- Data to use:
::::::::
(** * The cloudscale.ch floating IP module: model and properties

    A shallow embedding of [plugins/modules/floating_ip.py].  The module
    reads the floating IP named by the [ip] parameter through the
    cloudscale.ch API, compares what it found with the requested [state] and
    [server], and requests, releases or re-assigns the floating IP.

    Python dictionaries are finite maps from strings to JSON-like values,
    the attribute [self.info] and the requests handed to the API live in an
    explicit machine state, and the three ways a run can stop early
    ([exit_json], [fail_json], an uncaught exception) are outcomes of a
    small state-and-exit monad. *)

From Stdlib Require Import ZArith NArith Ascii String.
From stdpp Require Import gmap strings list fin_maps.

Set Warnings "-register-all".

Open Scope string_scope.

(** ** Values *)

(** What [from_json] can produce, and what a parameter can hold. *)
Inductive value : Type :=
  | VNone
  | VBool (b : bool)
  | VInt (n : Z)
  | VStr (s : string)
  | VList (l : list value)
  | VDict (d : gmap string value).

Abbreviation dict := (gmap string value).

(** Python exceptions raised by the operations the module uses. *)
Inductive exn : Type :=
  | KeyError (key : string)
  | TypeError
  | ValueError.

(** How a computation ends: with a value, or by leaving the module through
    [module.exit_json(changed=c, **info)], through [module.fail_json(msg=m)]
    or through an exception nobody catches.  The keyword arguments of
    [exit_json] are kept as the pair of [changed] and the record. *)
Inductive outcome (A : Type) : Type :=
  | Ret (a : A)
  | Exit (changed : bool) (record : dict)
  | Fail (msg : string)
  | Raise (e : exn).
Arguments Ret {A} a.
Arguments Exit {A} changed record.
Arguments Fail {A} msg.
Arguments Raise {A} e.

Definition outcome_bind {A B} (f : A → outcome B) (o : outcome A) : outcome B :=
  match o with
  | Ret a => f a
  | Exit c r => Exit c r
  | Fail m => Fail m
  | Raise e => Raise e
  end.

#[global] Instance outcome_ret : MRet outcome := λ A, @Ret A.
#[global] Instance outcome_mbind : MBind outcome := λ A B, @outcome_bind A B.

(** [d[k]] on a dictionary. *)
Definition getitem (d : dict) (k : string) : outcome value :=
  match d !! k with
  | Some v => Ret v
  | None => Raise (KeyError k)
  end.

(** [v[k]] with a string key on an arbitrary value: only a dictionary can be
    indexed by a string. *)
Definition subscript (v : value) (k : string) : outcome value :=
  match v with
  | VDict d => getitem d k
  | _ => Raise TypeError
  end.

(** Parameters that were not given are [None]. *)
Definition of_str (o : option string) : value :=
  match o with Some s => VStr s | None => VNone end.

Definition of_int (o : option Z) : value :=
  match o with Some n => VInt n | None => VNone end.

Definition of_dict (o : option dict) : value :=
  match o with Some d => VDict d | None => VNone end.

(** Truth value of a parameter: [None], the empty string and [0] are false. *)
Definition truthy_str (o : option string) : bool :=
  match o with
  | Some s => negb (String.eqb s "")
  | None => false
  end.

Definition truthy_int (o : option Z) : bool :=
  match o with
  | Some n => negb (n =? 0)%Z
  | None => false
  end.

(** Truth value of what [_get] returned: [None] and [{}] are false. *)
Definition truthy_resp (o : option dict) : bool :=
  match o with
  | Some d => negb (bool_decide (d = ∅))
  | None => false
  end.

(** [v == s] and [v == o] for a value against a string, or against a
    parameter that is a string or [None]. *)
Definition eq_str (v : value) (s : string) : bool :=
  match v with
  | VStr s' => String.eqb s' s
  | _ => false
  end.

Definition eq_opt_str (v : value) (o : option string) : bool :=
  match v, o with
  | VNone, None => true
  | VStr s', Some s => String.eqb s' s
  | _, _ => false
  end.

(** ['%s' % o] and ['...' + o] for a string parameter. *)
Definition format_s (o : option string) : string :=
  match o with Some s => s | None => "None" end.

Definition concat_str (prefix : string) (o : option string) : outcome string :=
  match o with
  | Some s => Ret (prefix ++ s)
  | None => Raise TypeError
  end.

(** ** Parameters *)

(** The two choices of the [state] parameter. *)
Inductive lifecycle : Type := present | absent.

Definition lifecycle_str (l : lifecycle) : string :=
  match l with present => "present" | absent => "absent" end.

(** [module.params], after argument parsing: [state] and [type] have
    defaults, everything else is optional. *)
Module P.
Record t : Type := Make {
  state : lifecycle;
  ip : option string;
  ip_version : option Z;
  server : option string;
  type : string;
  region : option string;
  prefix_length : option Z;
  reverse_ptr : option string;
  tags : option dict;
}.

End P.

(** ** Collaborators *)

(** [ipaddress.ip_network], composed with [str(_.network_address)]: the
    network address of a network literal, [None] where [ip_network] raises
    [ValueError]. *)
Class Ipaddress := ip_network : value → option string.

(** The transport of [AnsibleCloudscaleBase], over some state [W] of the
    remote service.  A request either fails (the base class then calls
    [fail_json] with a message) or answers; [_get] answers [None] when the
    resource does not exist. *)
Class CloudscaleBase (W : Type) := {
  _get : string → W → (string + option dict) * W;
  _post : string → dict → W → (string + dict) * W;
  _delete : string → W → (string + unit) * W;
}.

(** A request as the transport sees it. *)
Inductive call : Type :=
  | Get (url : string)
  | Post (url : string) (data : dict)
  | Delete (url : string).

Definition mutating (c : call) : bool :=
  match c with Get _ => false | _ => true end.

(** What a run of [main] does about the floating IP. *)
Module Action.
Inductive t : Type := noop | create | delete | update.

Definition is_noop (a : t) : bool :=
  match a with noop => true | _ => false end.
End Action.

(** ** The machine *)

(** The state a run threads: the remote service, the requests issued so far
    (oldest first) and the attribute [self.info]. *)
Record machine (W : Type) : Type := Machine {
  world : W;
  calls : list call;
  info : dict;
}.
Arguments Machine {W} world calls info.
Arguments world {W} m.
Arguments calls {W} m.
Arguments info {W} m.

Definition M (W A : Type) : Type := machine W → outcome A * machine W.

Definition M_bind {W A B} (f : A → M W B) (c : M W A) : M W B :=
  λ m, match c m with
       | (Ret a, m') => f a m'
       | (Exit ch r, m') => (Exit ch r, m')
       | (Fail msg, m') => (Fail msg, m')
       | (Raise e, m') => (Raise e, m')
       end.

#[global] Instance M_ret {W} : MRet (M W) := λ A a m, (Ret a, m).
#[global] Instance M_mbind {W} : MBind (M W) := λ A B, @M_bind W A B.

(** A pure computation inside a run. *)
Definition lift {W A} (o : outcome A) : M W A := λ m, (o, m).

Definition get_info {W} : M W dict := λ m, (Ret (info m), m).

Definition set_info {W} (i : dict) : M W unit :=
  λ m, (Ret tt, Machine (world m) (calls m) i).

Definition exit_json {W A} (changed : bool) (record : dict) : M W A :=
  lift (Exit changed record).

Definition fail_json {W A} (msg : string) : M W A := lift (Fail msg).

(** A request: it is logged, the service moves on, and a failure of the
    transport ends the run. *)
Definition request {W A} (c : call) (send : W → (string + A) * W) : M W A :=
  λ m, let '(r, w) := send (world m) in
       let m' := Machine w (calls m ++ [c]) (info m) in
       match r with
       | inl msg => (Fail msg, m')
       | inr a => (Ret a, m')
       end.

(** [AnsibleModule.fail_on_missing_params((name,))] for one parameter whose
    truth value is [given]. *)
Definition fail_on_missing_params {W} (name : string) (given : bool) : M W unit :=
  if given then mret tt
  else fail_json ("missing required arguments: " ++ name).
::::::::
- Exercise brief: Once you have found every line in the listing that holds the string "Parameters", copy each of them.

- Answer box:
(** Parameters that were not given are [None]. *)
(** ** Parameters *)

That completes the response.